LAPORAN PENDAHULUAN HEMIPARESIS
Disusun untuk memenuhi tugas praktik Keperawatan Gawat Darurat
Disusun Oleh : Agustian Trihatmoko P1337420216058 Tingkat 3B
KEMENTERIAN KESEHATAN REPUBLIK INDONESIA POLITEKNIK KESEHATAN KEMENKES SEMARANG PRODI DIII KEPERAWATAN PURWOKERTO 2019
LAPORAN PENDAHULUAN HEMIPARESIS
Latar Belakang Salah satu penyakit non infeksi yang berkembang saat ini adalah penyakit atau gangguan sistem peredaran darah yang menimbulkan kerusakan pada sistem syaraf pusat dan lebih lanjut mengakibatkan kelumpuhan pada sebagian anggota badan dan wajah sehingga menurunkan kapasitas fisik dan kemampuan fungsional pasien. Interfensi fisioterapi dan kerja sama dengan tenaga medis dan paramedis lainya pada kasus-kasus seperti ini sangat dibutuhkan, baik selama pasien masih dirawat di rumah sakit maupun setelah kembali ke keluarganya. Dengan hubunganya dengan penulisan makalah ini, masalah yang timbul adalah bagaimana proses patologi stroke sehingga dapat menimbulkan hemiparese, penanganan fisioterapi pada pasien hemiparese pasca stroke dengan berbagai modalitas fisioterapi yang ada. Hemiparese merupakan suatu kondisi yang ditandai dengan adanya kelemahan separuh wajah, lengan dan tungkai berupa gangguan motorik dan gangguan fungsional lainya. Hemiparese Dextra adalah kelumpuhan pada bagian salah satu sisi tubuh. (sumber: Kamus Keperawatan Sue Hinchliff). Hemiparese Dextra adalah kelemahan sebelah kanan di tandai dengan adanya tonus yang
abnormal atau cidera otak yang berkaitan dengan obstruksi aliran darah otak.(sumber: Patofisiologi, Elizabeth J. Corwin) Hemiparese adalah suatu penyakit sindrom klinis yang awal timbulnya mendadak, progresif, cepat, berupa defisit neurologis yang berlangsung 24 jam atau lebih langsung menimbulkan kematian dan disebabkan oleh gangguan perdarahan otak non traumatic. (sumber: Kapita Selekta Kedokteran jilid II) A. DEFENISI Hemiparesis adalah suatu penyakit sindrom klinis yang awal timbulnya mendadak, progesif cepat, berupa defisit neurologis yang berlangsung 24 jam atau lebih langsung menimbulkan kematian dan disebabkan oleh gangguan peredaran darah otak non traumatic. Hemiparesis berarti kelemahan pada satu sisi tubuh. Contohnya, pasien dapat mengeluhkan kelemahan pada satu sisi tubuh yang mengarah pada lesi hemisfer serebri kontralateral.
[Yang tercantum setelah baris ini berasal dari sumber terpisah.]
(** * The quiz application of [src/app.py]: session state machine and scoring

    [app.py] is a Streamlit script.  Streamlit executes [main()] from top to
    bottom once per user interaction; the only data surviving from one
    execution to the next is [st.session_state].  The embedding below follows
    that shape: one execution of [main] is a computation in a small monad
    [Script] that threads the session state and the list of things written to
    the page, and that can stop early with [st.rerun()] or with an uncaught
    Python exception.  Everything an execution reads from outside (widget
    values, the pressed button, the database, the language model) is gathered
    in a record [run_input]. *)

From Stdlib Require Import String Ascii List ZArith Lia Bool.
From Stdlib Require Import PrimFloat Uint63.
Import ListNotations.

Local Open Scope string_scope.
Local Open Scope list_scope.
Local Open Scope Z_scope.

(** ** Python values *)

(** [str.isspace] on one character.  A character is a code point; [ascii]
    covers U+0000 to U+00FF, where Python counts as whitespace the code points
    9 to 13, 28 to 32, 133 and 160. *)
Definition isspace (c : ascii) : bool :=
  let n := nat_of_ascii c in
  ((9 <=? n)%nat && (n <=? 13)%nat)
  || ((28 <=? n)%nat && (n <=? 32)%nat)
  || (n =? 133)%nat || (n =? 160)%nat.

Fixpoint lstrip (s : string) : string :=
  match s with
  | EmptyString => EmptyString
  | String c s' => if isspace c then lstrip s' else s
  end.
Dalam mendiagnosis, harus dilakukan pertanyaan lebih lanjut dan mendetil mengenai waktu terjadinya gejala sehingga dapat mengklarifikasikan perjalanan patologis dari lesi ini. Hubungan antara waktu dengan penyebab neuropatologis spesifik, dengan mengambil contoh lesi hemisfer serebri dengan gejala kelemahan tubuh kontralateral: 1. Onset yang cepat dan kejadian ikutan yang statis memberkesan suatu kejadian vascular (stroke), yaitu perdarahan atau infark. 2. Suatu kejadian dengan progresi lambat lebih mengarah ke lesi berupa massa, yaitu
tumor.
3. Kejadian yang berulang dengan pola remisi umumnya mengarah pada proses inflamasi atau demielinisasi kronik, contohnya: sklerosis multiple B. ETIOLOGI 1. Infark otak (80%) a. Emboli 1) Emboli kardiogenik a) Fibrilasi atrium dan aritmia lain b) Thrombus mural dan ventrikel kiri c) Penyakit katub mitral atau aorta d) Endokarditis (infeksi atau non infeksi) 2) Emboli arkus aorta a) Aterotrombotik (penyakit pembuluh darah sedang-besar. b) Penyakit eksrakanial c) Arteri karotis internal d) Arteri vertebrali 2. Penyakit intracranial a. Arteri karotis internal b. Arteri serebri interna c. Arteri basilaris d. Lakuner (oklusi arteri perforans kecil) 3. Pendarahan intraserebral (15%) a. Hipertensif b. Malformasi artei-vena
c. Angipati amyloid d. Pendarahan subaraknoid (5%) 4. Penyebab lain (dapat menimbulkan infark atau perdarahan) a. Trobus sinus dura b. Diseksi arteri karotis atau vertebralis c. Vaskulitis system saraf pusat d. Penyakit moya-moya (oklusi arteri besar intracranial yang progesif) e. Migren f. Kondisi hiperkoagulasi g. Penyalahgunaan obat h. Kelainan hematologist (anemia sel sabit, polisistemia,atau leukemia) i. Miksoma atrium
C. PATOFISIOLOGI 1. Stroke non hemoragik Iskemia disebabkan oleh adanya penyumbatan aliran darah otak oleh thrombus atau embolus. Trombus umumnya terjadi karena berkembangnya aterosklerosis pada dinding pembuluh darah, sehingga arteri menjadi tersumbat, aliran darah ke area thrombus menjadi berkurang, menyebabkan iskemia kemudian menjadi kompleks iskemia akhirnya terjadi infark pada jaringan otak. Emboli disebabkan oleh embolus yang berjalan menuju arteri serebral melalui arteri karotis. Terjadinya blok pada arteri tersebut menyebabkan iskemia yang tiba-tiba berkembang cepat dan terjadi
gangguan neurologist fokal. Perdarahan otak dapat ddisebabkan oleh pecahnya dinding pembuluh darah oleh emboli. 2. Stroke hemoragik Pembuluh darah otak yang pecah menyebabkan darah mengalir ke substansi atau ruangan subarachnoid yang menimbulkan perubahan komponen intracranial yang seharusnya konstan. Adanya perubahan komponen intracranial yang tidak dapat dikompensasi tubuh akan menimbulkan peningkatan TIK yang bila berlanjut akan menyebabkan herniasi otak sehingga timbul kematian. Di samping itu, darah yang mengalir ke substansi otak atau ruang subarachnoid dapat menyebabkan edema, spasme pembuluh darah otak dan penekanan pada daerah tersebut menimbulkan aliran darah berkurang atau tidak ada sehingga terjadi nekrosis jaringan otak.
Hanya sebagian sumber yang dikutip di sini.